J'ai mis du temps à lire ce gros roman (534 pages grand format bien denses), l'interrompant par d'autres lectures, mais sans jamais me dire "je n'accroche pas".
L'action est lente, on ne sait pas trop où ça va pendant longtemps mais en même temps, dés les premières phrases j'étais prise, avec des comparaisons descriptives qui étonnent.
On découvre la Barbade - jamais nommée mais les indices concordent - et surtout la partie de l'île côté Atlantique, perdue, presque étrangère à la partie coté Caraïbes, avec Saul, juif américain marié à une sudiste, venu étudier le terrain pour un Plan de développement.

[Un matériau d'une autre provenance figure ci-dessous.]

(* ===== verification/Delivery.v ===== *)
(** * Delivery: notifications from the leaves to the clients, end to end

    A leaf's listener reads events off the answer to its request and publishes them; a
    client's stream takes what is in its channel.  In between anything else happens.  What
    the broker promises of its operations (Notifications.v) and what the threads tell
    (History.v) together say what a client receives. *)
From S2P Require Import Prelude Text Json Protocol F64 Env Config RateLimit Rbac Session.
From S2P Require Import Notifications LeafClient Scenario Registry Health Aggregator Router.
From S2P Require Import Server SessionSpec DnsDiscovery CrdDiscovery Status Api Reload App Main.
From S2P Require Import Threads Actions Awaits SameCode Guarantee Startup System Access Calm.
From S2P Require Import History Chronicle.
Open Scope string_scope.
Open Scope list_scope.

Section delivery.
Context `{!Os, !Http, !Serde, !MapOrder, !Unicode, !Jwt, !HeaderValue, !Axum, !Kube, !Dig, !Yaml}.

Definition broker_ops (h : list (nat * Event)) : list op := omap broker_op h.*2.
(** What was published, by all threads and by one *)
Definition all_published (h : list (nat * Event)) : list Value := broker_ops h ≫= published.
Definition published_by (i : nat) (h : list (nat * Event)) : list Value :=
  omap broker_op (of_thread i h) ≫= published.
(** What the reader of the channel [rx] has got *)
Definition received_from (rx : nat) (h : list (nat * Event)) : list Value :=
  (Notifications.run rx (broker_ops h) broker_new).1.

(** An answer to a request of the leaf's listener *)
Definition answers_listener (e : LeafEntry) (response : HttpResponse) : Prop :=
  is_success (hp_status response) = true ∧
  ∃ c t env, same_leaf c (le_client e) ∧
    (send (lc_http c) (stream_request t c) env).1 = Ok response.

(** *** Helpers *)
Lemma unfolds_broker t x h t' x' :
  unfolds t x h t' x' →
  sh_broker x' = foldl (λ b o, apply_op o b) (sh_broker x) (broker_ops h).
Proof. induction 1 as [|t t1 x i [o|tc c a|tl k ok] h t' x' _ _ _ IH]; [done|exact IH..]. Qed.
Lemma publications_published vs es :
  es `prefix_of` publications vs → omap broker_op es ≫= published `prefix_of` vs.
Proof.
  intros [rest Hr]. exists (omap broker_op rest ≫= published).
  rewrite <- bind_app, <- omap_app, <- Hr. clear. unfold publications.
  induction vs as [|v vs IH]; [done|]. cbn. by f_equal.
Qed.
Lemma quiet_stories g a es s :
  told g a es s → (∀ before l after, a ≠ ATask before (TListen l) after) →
  omap broker_op es ≫= published = [].
Proof.
  intros Ht Hno. destruct a as [|rq| |before [l|l keep report|l] after| | | | |rx|rx sub_id| |];
    cbn in Ht; try (by subst).
  - destruct Ht as [->|(t & ctx & _ & _ & He)]; [done|]. destruct He as [| |es' t' ok _ []| | | |]; done.
  - by destruct (Hno before l after).
  - by destruct Ht as [-> | ->].
  - by destruct Ht as [-> | ->].
  - by destruct Ht as [->|[t ->]].
Qed.

Lemma told_recv g a es s rx : told g a es s → EBroker (ORecv rx) ∈ es → a = AStreamNext rx.
Proof.
  intros Ht Hin.
  destruct a as [|rq| |before [l|l keep report|l] after| | | | |rx'|rx' sub_id| |]; cbn in Ht;
    try (by subst; apply not_elem_of_nil in Hin).
  - destruct Ht as [->|(t & ctx & _ & _ & He)]; [by apply not_elem_of_nil in Hin|].
    destruct He as [| |es' t' ok _ []| | | |]; among Hin.
  - destruct Ht as [->|(e & c & t & env & response & _ & _ & _ & _ & rest & Hr)];
      [by apply not_elem_of_nil in Hin|].
    assert (EBroker (ORecv rx) ∈ es ++ rest) as Hp by (apply elem_of_app; by left).
    rewrite <- Hr in Hp. by apply list_elem_of_fmap in Hp as (v & [=] & _).
  - destruct Ht as [-> | ->]; set_solver.
  - destruct Ht as [-> | ->]; set_solver.
  - destruct Ht as [->|[t ->]]; set_solver.
Qed.
Lemma told_listener g a es s :
  told g a es s → omap broker_op es ≫= published ≠ [] →
  ∃ before l after, a = ATask before (TListen l) after ∧ listener_tells l es (st_world s).
Proof.
  intros Ht Hne. destruct a as [| | |before [l|l keep report|l] after| | | | | | | |];
    try (destruct Hne; by eapply quiet_stories). by exists before, l, after.
Qed.

Lemma chronicle_delivers `{!Base64} cli random crd_up e r g y h :
  starts cli random crd_up e r → chronicle g (started r) y h →
  (∀ rx, received_from rx h ++ queue_of rx (w_broker (y_world y)) `sublist_of` all_published h) ∧
  (∀ i rx, (i, EBroker (ORecv rx)) ∈ h → ∃ p, y_threads y !! i = Some (AStreamNext rx, p)) ∧
  (∀ i a p, y_threads y !! i = Some (a, p) → published_by i h ≠ [] →
     ∃ before l after x response, a = ATask before (TListen l) after ∧
       w_heap (y_world y) !! l = Some x ∧ answers_listener x response ∧
       published_by i h `prefix_of` notifications (le_alias x) response).
Proof.
  intros Hs [Hu Ht Hi Hn]. split_and!.
  - intros rx. unfold received_from. apply starts_initialized in Hs as (cfg & _ & _ & [_ _ Hb _ _ _] & _).
    destruct (run_fifo (broker_ops h) broker_new rx broker_new_wf) as [_ Hfifo].
    rewrite run_state in Hfifo. apply unfolds_broker in Hu.
    assert (w_broker (y_world y) = foldl (λ b o, apply_op o b) broker_new (broker_ops h)) as Hy.
    { cbn in Hu. unfold y_world. rewrite Hu. unfold started. cbn. by rewrite Hb. }
    by rewrite <- Hy in Hfifo.
  - intros i rx Hin. destruct (lookup_lt_is_Some_2 _ _ (Hi _ _ Hin)) as [[a p] Hp].
    specialize (Ht i a p Hp).
    assert (EBroker (ORecv rx) ∈ of_thread i h) as Hev.
    { apply list_elem_of_fmap. exists (i, EBroker (ORecv rx)). split; [done|].
      by apply list_elem_of_filter. }
    exists p. by rewrite Hp, (told_recv _ _ _ _ _ Ht Hev).
  - intros i a p Hp Hne.
    destruct (told_listener _ _ _ _ (Ht i a p Hp) Hne) as (before & l & after & -> & Htell).
    destruct Htell as [He|(x & c & t & env & response & Hx & Hc & Hsend & Hok & Hpre)];
      [by destruct Hne; unfold published_by; rewrite He|].
    exists before, l, after, x, response. split; [done|]. split; [done|]. split.
    + split; [done|]. by exists c, t, env.
    + rewrite <- (Hn l x Hx). by apply publications_published.
Qed.
(** (C5) Notifications reach the clients in order, each at most once and under the name of
    the leaf it comes from, however everything interleaves.  In every reachable state there
    is a history of the run in which: what the reader of a channel has got, followed by what
    still waits in the channel, is a subsequence of what was published, in that order, of
    which only its own stream took; and only the listeners of leaves have published, each in
    order and once a prefix of the notifications in an answer of its leaf, with the leaf's
    alias written into each. *)
Theorem notifications_delivered `{!Base64} cli random crd_up e r g y :
  starts cli random crd_up e r → rtc (some_step g) (started r) y →
  ∃ h, chronicle g (started r) y h ∧
    (∀ rx, received_from rx h ++ queue_of rx (w_broker (y_world y)) `sublist_of` all_published h) ∧
    (∀ i rx, (i, EBroker (ORecv rx)) ∈ h → ∃ p, y_threads y !! i = Some (AStreamNext rx, p)) ∧
    (∀ i a p, y_threads y !! i = Some (a, p) → published_by i h ≠ [] →
       ∃ before l after x response, a = ATask before (TListen l) after ∧
         w_heap (y_world y) !! l = Some x ∧ answers_listener x response ∧
         published_by i h `prefix_of` notifications (le_alias x) response).
Proof.
  intros Hs Hr. destruct (has_chronicle _ _ _ _ _ g y Hs Hr) as [h Hh]. exists h. split; [done|].
  by eapply chronicle_delivers.
Qed.
End delivery.

(** ** Witness *)
Module Example.
#[export] Existing Instance Main.Example.os.
#[export] Existing Instance Scenario.serde.
#[export] Existing Instance Scenario.mo.
#[export] Existing Instance Main.Example.yaml.
#[export] Existing Instance Main.Example.base64.
#[export] Existing Instance CrdDiscovery.Example.kube.
#[export] Existing Instance Router.Example.unicode.
#[export] Existing Instance Session.Example.jwt.
#[export] Existing Instance Server.Example.header_value.
#[export] Existing Instance System.Example.no_dig.

(** The leaves as before, but [alpha] has a stream with one notification. *)
Definition note : Value := json_obj [("method", VString "notifications/tools/list_changed")].
Definition http_with (v : Value) : Http :=
  {| Env.http := λ _ _ rq,
       (NANOS, if bool_decide (hq_url rq = "http://alpha/mcp") && bool_decide (hq_body rq = None)
               then Ok {| hp_status := 200; hp_headers := [("content-type", Some "text/event-stream")];
                          hp_chunks := [Ok (frame v)] |}
               else http_alpha rq);
     status_text := λ s, fmt_N (Z.to_N s); status_error := λ s, fmt_N (Z.to_N s);
     certificate := λ _, Err "no certificate" |}.
#[export] Instance http : Http := http_with note.
Definition hello : JsonRpcRequest := Server.Example.request "initialize" VNull.
#[export] Instance axum : Axum :=
  {| json_rpc_body := λ _, Ok hello; register_body := λ _, Err (reply 400 BEmpty);
     path_parameter := λ s, Ok s; framework_reply := λ _, reply 404 BEmpty |}.
Definition g : Settings :=
  {| g_auth := App.Example.auth; g_dns := DnsDiscoveryConfig_default; g_path := "" |}.

Definition request (meth : string) (headers : Headers) : HttpRequestIn :=
  {| in_method := meth; in_uri_path := "/mcp"; in_body := "";
     in_headers := ("authorization", Some "Bearer root") :: headers |}.
(** A client opens a session, and then a stream in it. *)
Definition opens (_ : FederationState) : HttpRequestIn := request "POST" [].
Definition listens (s : FederationState) : HttpRequestIn :=
  request "GET" [("mcp-session-id", head (map_to_list (sessions (st_sessions s))).*1)].
Definition script : list Move :=
  [Goes 0 5; Arrives opens; Goes 1 20; Arrives listens; Goes 2 20; Task; Goes 3 20].

Definition crd : bool * bool * bool := (true, true, true).
Definition cfg : FederationConfig := config_of_raw Main.Example.raw.
Definition w0 : World :=
  (initialize_all (from_configs_with_pool (servers cfg) (connection_pool (federation cfg)) Scenario.env)).2.
(** The notification waits in the channel of the client. *)
Definition waits (y : System) : Prop :=
  queue <$> channels (w_broker (y_world y)) !! 0%nat = Some [annotate "alpha" (canon note)].
Definition ends_well (o : option Running) : bool :=
  match (r ← o; play g script (started r)) with Some y => bool_decide (waits y) | None => false end.
End Example.
Import Example.

(** What waits for the client was published by a listener. *)
Lemma notifications_delivered_witness :
  ∃ r y h, starts Main.Example.cli "key" crd Scenario.env r ∧ rtc (some_step g) (started r) y ∧
    chronicle g (started r) y h ∧ annotate "alpha" (canon note) ∈ all_published h.
Proof.
  assert (ends_well (assembled Main.Example.cli "key" crd (federation cfg) w0) = true) as Hw
    by (vm_compute; reflexivity).
  destruct (assembled _ _ _ _ _) as [r|] eqn:Ha; [|discriminate Hw].
  unfold ends_well in Hw. cbn [mbind option_bind] in Hw.
  destruct (play g script (started r)) as [y|] eqn:Hp; [|discriminate Hw].
  apply bool_decide_eq_true, fmap_Some in Hw as (c & Hc & Hq).
  assert (starts Main.Example.cli "key" crd Scenario.env r) as Hs.
  { apply (assembled_starts _ _ _ _ cfg); [reflexivity|reflexivity|reflexivity|exact Ha]. }
  pose proof (play_steps g script _ _ Hp) as Hy.
  destruct (notifications_delivered _ _ _ _ r g y Hs Hy) as (h & Hh & Hr & _).
  exists r, y, h. split_and!; [exact Hs|exact Hy|exact Hh|].
  specialize (Hr 0%nat). unfold queue_of in Hr. rewrite Hc in Hr.
  cbn [fmap option_fmap option_map from_option id] in Hr. rewrite <- Hq in Hr. eapply elem_of_sublist; [|exact Hr].
  apply elem_of_app. right. by left.
Defined.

Mais Bournehills est un endroit où les vies se heurtent à la violence d'une histoire ancienne qui ne s'oublie pas. le lieu comme les histoires dramatiques des personnages forts et marquants parlent des descendants de l'esclavage, de la domination blanche qui ne s'est pas arrêtée à l'abolition (dans les Antilles et aux Etats-Unis), de la nécessité de regarder le passé en face pour avancer, du poids du non-dit, de la difficulté de changer les choses...
Par une autrice américaine noire (parents originaires de la Barbade) dans les années 60, ça devait être très courageux... C'est un roman qui mériterait une belle nouvelle parution, avec une mise en page plus moderne que cette édition Balland des années 80 qu'on déniche au fond d'une bibliothèque... Gallmeister peut-être ?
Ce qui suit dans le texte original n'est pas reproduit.